Kerajaan Caldwell,
18.20
Tak terasa hari sudah menjelang malam, langit pun menggelap tak lagi terang. Bintang-bintang bermunculan mengitari sang rembulan, tampak cantik dan begitu bercahaya.
Seseorang gadis tengah terdiam memandangi keindahan malam dari balik kaca jendela. Ia tertarik akan keindahan mereka. Sayangnya, mereka hanya bisa dipandang tanpa bisa disentuh.
Sama seperti seseorang yang selama ini mengusik pikiran Irene. Semenjak kejadian kemarin—wajah lelaki itu tak pernah hilang, barang sedetik. Perkataan, sikap ataupun tatapannya mampu membuat Irene terpaku. Bersinar seperti bintang dan damai seperti bulan.
Tak dapat dipungkiri, Irene selalu terpesona dibuatnya.
Sebenarnya telah lama ia mengenal Steffan dan sikap manis sang pangeran. Namun, saat itu dia lebih memilih diam.

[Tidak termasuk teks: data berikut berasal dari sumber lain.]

(** The list of workers is in the order of their names, has each worker once, and has
    exactly those the filter keeps, each as its reports tell it; a worker that has been
    silent for longer than the timeout is shown offline whatever it last said. *)
Theorem active_workers_spec max timeout ops now app_filter : (0 < max)%nat ->
  let l := get_active_workers_with_filter now app_filter (registry_run ops (registry_new max timeout)) in
  Sorted (key_le worker_id) l /\ NoDup (map worker_id l) /\
  (forall s, s ∈ l <-> exists w, told max (worker_id s) (reports_of (worker_id s) ops) = Some w /\
     filter_keeps app_filter w = true /\ s = summary_of timeout now w) /\
  (forall s, s ∈ l -> (timeout < last_seen_secs_ago s * 10 ^ 9)%Z -> status s = "offline").
Proof.
  intros Hmax l. set (t := registry_run ops (registry_new max timeout)) in l.
  assert (Htime : liveness_timeout t = timeout).
  { subst t. clear l. unfold registry_run. induction ops as [|[] ops IH] using rev_ind; [done|..]; by rewrite fold_left_app. }
  assert (Hin : forall s, s ∈ l <-> exists w, workers t !! worker_id s = Some w /\ filter_keeps app_filter w = true /\
                  s = summary_of timeout now w).
  { intros s. unfold l, get_active_workers_with_filter. rewrite elem_of_sort_by, filter_fmap_values, Htime.
    rewrite list_elem_of_fmap. split.
    - intros (w & -> & Hw). apply list_elem_of_fmap in Hw as ([k v] & -> & Hv). cbn [snd] in *.
      apply list_elem_of_In, List.filter_In in Hv as [Hv Hf]. apply list_elem_of_In, elem_of_map_to_list in Hv.
      exists v. split; [|done]. cbn. by rewrite (registry_keys _ _ _ _ _ Hv).
    - intros (w & Hw & Hf & ->). exists w. split; [done|]. apply list_elem_of_fmap. exists (w_worker_id w, w).
      split; [done|]. apply list_elem_of_In, List.filter_In. split; [|done]. apply list_elem_of_In, elem_of_map_to_list.
      exact Hw. }
  split_and!.
  - apply sort_by_sorted.
  - unfold l, get_active_workers_with_filter. rewrite (sort_by_perm worker_id), filter_fmap_values, map_map.
    assert (Hkeys : forall kv, kv ∈ map_to_list (workers t) -> w_worker_id (snd kv) = fst kv).
    { intros [k v] Hkv. apply elem_of_map_to_list in Hkv. by apply registry_keys in Hkv. }
    pose proof (NoDup_fst_map_to_list (workers t)) as Hnd. revert Hkeys Hnd.
    induction (map_to_list (workers t)) as [|[k v] kvs IH]; intros Hkeys Hnd; [constructor|].
    rewrite fmap_cons in Hnd. apply NoDup_cons in Hnd as [Hk Hnd].
    assert (Hrest : NoDup (map (fun x => worker_id (summary_of (liveness_timeout t) now x))
              (snd <$> List.filter (fun kv => filter_keeps app_filter (snd kv)) kvs))) by (apply IH; set_solver).
    cbn. destruct (filter_keeps app_filter v); [|exact Hrest]. cbn. constructor; [|exact Hrest].
    pose proof (Hkeys (k, v) ltac:(by left)) as Hkv. cbn in Hkv. rewrite Hkv. intros Hel. apply list_elem_of_fmap in Hel as (w & Hw & Hel).
    apply list_elem_of_fmap in Hel as ([k' w'] & -> & Hel). apply list_elem_of_In, List.filter_In in Hel as [Hel _].
    apply list_elem_of_In in Hel. apply Hk. cbn in Hw. pose proof (Hkeys (k', w') ltac:(by right)) as Hk'. cbn in Hk'.
    apply list_elem_of_fmap. exists (k', w'). split; [by rewrite Hw|done].
  - intros s. rewrite Hin. unfold t. by rewrite registry_is_history_in.
  - intros s Hs. apply Hin in Hs as (w & _ & _ & ->). cbn. unfold shown_status.
    intros Hlt. destruct (Z.leb_spec (elapsed now w) timeout); [|done].
    pose proof (Z.mul_div_le (elapsed now w) (10 ^ 9)). lia.
Qed.
End History.

(** ** Types of what is reported and shown *)

Section Types.
Context `{Unicode}.

Definition is_u64 (n : Z) : Prop := (0 <= n <= Int.u64_max)%Z.
Definition opt_is_u64 (o : option Z) : Prop := match o with Some n => is_u64 n | None => True end.
(** The counters of a report are 64-bit. *)
Definition report_typed (r : WorkerTelemetryReport) : Prop :=
  opt_is_u64 (rp_uptime_seconds r) /\ opt_is_u64 (rp_processed_events r) /\ opt_is_u64 (rp_total_errors r).
Lemma report_fits_typed r : fits report_codec r -> report_typed r.
Proof. intros (_ & _ & _ & _ & _ & Hu & Hp & He & _). by split_and!. Qed.
Lemma text_fits_all l : Forall (fits log_entry_codec) l.
Proof. apply Forall_forall. intros [t l' m [h|]] _; by repeat split. Qed.
Definition worker_typed (w : WorkerState) : Prop :=
  is_u64 (w_uptime_seconds w) /\ is_u64 (w_processed_events w) /\ is_u64 (w_total_errors w) /\ (0 <= last_heartbeat w)%Z.
Lemma default_u64 d o : is_u64 d -> opt_is_u64 o -> is_u64 (default d o).
Proof. by destruct o. Qed.
Lemma merge_typed max now r w : report_typed r -> (0 <= now)%Z -> worker_typed w -> worker_typed (merge_report max now r w).
Proof. intros (? & ? & ?) ? (? & ? & ? & ?). split_and!; cbn; [by apply default_u64..|done]. Qed.
(** What comes from a body, at an instant of the clock. *)
Definition sent_in (op : registry_op) : Prop :=
  match op with
  | Reported now r => (0 <= now)%Z /\ exists j, json_typed j = true /\ de report_codec j = Some r
  | Cleared => True
  end.
Lemma registry_typed max timeout ops : Forall sent_in ops ->
  forall id w, workers (registry_run ops (registry_new max timeout)) !! id = Some w -> worker_typed w.
Proof.
  induction ops as [|op ops IH] using rev_ind; intros Hs id w; [cbn; by rewrite lookup_empty|].
  apply Forall_app in Hs as [Hs Hop]. apply Forall_cons in Hop as [Hop _]. specialize (IH Hs).
  unfold registry_run in *. rewrite fold_left_app. cbn [fold_left]. destruct op as [now r|]; cbn; [|by rewrite lookup_empty].
  destruct Hop as [Hnow (j & Hj & Hr)]. pose proof (report_fits_typed _ (de_fits report_codec _ _ Hj Hr)) as Ht.
  destruct (decide (rp_worker_id r = id)) as [<-|Hne]; [|rewrite lookup_insert_ne by done; apply IH].
  rewrite lookup_insert_eq. intros [= <-]. apply merge_typed; [done..|].
  destruct (workers _ !! rp_worker_id r) as [e|] eqn:E; cbn; [by eapply IH|]. unfold is_u64. by split_and!.
Qed.
Lemma summary_fits timeout now w : worker_typed w -> (now <= Int.u64_max * 10 ^ 9)%Z ->
  fits summary_codec (summary_of timeout now w).
Proof.
  intros (Hu & Hp & He & Hh) Hn. change (10 ^ 9)%Z with 1000000000%Z in *.
  fields.
  all: cbn -[Int.u64_max]; unfold elapsed; assert (0 <= Int.u64_max)%Z by done; change (10 ^ 9)%Z with 1000000000%Z.
  - apply Z.div_pos; lia.
  - apply Z.div_le_upper_bound; lia.
Qed.
Lemma logs_fits w id st logs : worker_typed w ->
  fits logs_response_codec (LogsResponse id (w_app_id w) st (w_uptime_seconds w) (w_processed_events w)
    (w_total_errors w) (w_last_event_hlc w) logs).
Proof.
  intros (Hu & Hp & He & _). fields. apply text_fits_all.
Qed.

(** Whatever bodies the workers send, a registry fed with the reports read from them
    answers with numbers that are unsigned 64-bit integers: no counter read from a
    body is out of the range of the field it is kept in, and none that is shown is. *)
Theorem reports_keep_types max timeout ops now app_filter :
  Forall sent_in ops -> (now <= Int.u64_max * 10 ^ 9)%Z ->
  let t := registry_run ops (registry_new max timeout) in
  Forall (fits summary_codec) (get_active_workers_with_filter now app_filter t) /\
  forall id limit r, get_worker_logs now id limit t = Some r -> fits logs_response_codec r.
Proof.
  intros Hs Hn t. pose proof (registry_typed max timeout ops Hs) as Ht. fold t in Ht. split.
  - apply Forall_forall. intros s Hin. unfold get_active_workers_with_filter in Hin. rewrite elem_of_sort_by in Hin.
    apply list_elem_of_fmap in Hin as (w & -> & Hw). apply list_elem_of_In, List.filter_In in Hw as [Hw _].
    apply list_elem_of_In, list_elem_of_fmap in Hw as ([id w'] & -> & Hw). apply elem_of_map_to_list in Hw.
    apply summary_fits; [by eapply Ht|done].
  - intros id limit r. unfold get_worker_logs. destruct (workers t !! id) as [w|] eqn:E; [|done].
    intros [= <-]. apply logs_fits. by eapply Ht.
Qed.
End Types.

(** ** Witnesses *)

Section Witnesses.
#[local] Existing Instance ascii_tables.
Definition demo_log (m : string) : WorkerLogEntry := LogEntry "t" "INFO" m None.
Definition demo_report (id st : string) (logs : list WorkerLogEntry) : WorkerTelemetryReport :=
  Report id None None None (Some st) (Some 7%Z) None None None (Some logs).
Definition demo_ops : list registry_op :=
  [Reported 0 (demo_report "b" "active" [demo_log "1"; demo_log "2"]); Reported 5 (demo_report "a" "active" []);
   Reported 9 (demo_report "b" "healthy" [demo_log "3"])].

Lemma registry_is_history_witness :
  workers (registry_run demo_ops (registry_new 2 4)) !! "b" =
  Some (Worker "b" None "unknown" "default" "healthy" 7 0 0 None 9 [demo_log "3"; demo_log "2"]).
Proof. rewrite (registry_is_history 2 4 demo_ops "b"); [reflexivity|lia]. Defined.
Lemma active_workers_spec_witness :
  (forall s, s ∈ get_active_workers_with_filter 10 None (registry_run demo_ops (registry_new 2 4)) ->
     (4 < last_seen_secs_ago s * 10 ^ 9)%Z -> status s = "offline") /\
  map (fun s => (worker_id s, status s)) (get_active_workers_with_filter 10 None (registry_run demo_ops (registry_new 2 4))) =
    [("a", "offline"); ("b", "healthy")].
Proof. split; [apply (active_workers_spec 2 4 demo_ops 10 None); lia|reflexivity]. Defined.
Lemma reports_keep_types_witness :
  Forall (fits summary_codec)
    (get_active_workers_with_filter 10 None (registry_run [Reported 0 (Report "b" None None None None (Some 7%Z) None None None None)]
      (registry_new 2 4))).
Proof.
  refine (proj1 (reports_keep_types 2 4 _ 10 None _ _)); [|done]. apply Forall_singleton. split; [done|].
  exists (JObject [("workerId", JString "b"); ("uptimeSeconds", JNumber (PosInt 7))]). split; reflexivity.
Defined.
End Witnesses.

Tatapan gadis itu kini beranjak pada deretan bunga pada halaman kerajaan.
Ia tersenyum simpul tatkala sebuah ingatan terlintas di benak Irene, kembali pada masa remaja keduanya—dimana Steffan pernah mengajaknya pergi ke toko bunga agar tangisan sang gadis terhenti. Terdengar cengeng dan kekanak-kanakan memang, namun saat itu Steffan begitu bingung dengan apa yang harus ia lakukan untuk meredam kesedihan Irene.
Gadis itu tengah menangis di taman seorang diri. Ia yang terkejut dengan sosok Irene pun mulai kalut, melihat keadaan gadis itu tak baik-baik saja. Niat ingin mencari kesejukan, malah di hadapkan dengan keadaan yang sulit.
Saat itu raja dan ratu Steir pergi ke luar kota tanpa sepengetahuan Irene, sedangkan kedua orangtuanya lebih memilih membawa Karlene. Beruntung, saat itu ratu Kate Lionel dan si putra sulung tengah berkunjung ke Istana Caldwell.
Perasaan kalut sang pangeran semakin menjadi-jadi ketika Irene semakin mengencangkan tangisannya, dan tanpa di duga-duga pria itu menarik pergelangan tangan Irene, membuat gadis itu terperanjat dan hanya bisa bungkam.
🍁🍁🍁
Mobil berhenti di sebuah toko bunga yang tampak elegan. Sejenak Irene mengerutkan kening ketika Steffan mengajaknya turun dari mobil dan memasuki toko minimalis tersebut.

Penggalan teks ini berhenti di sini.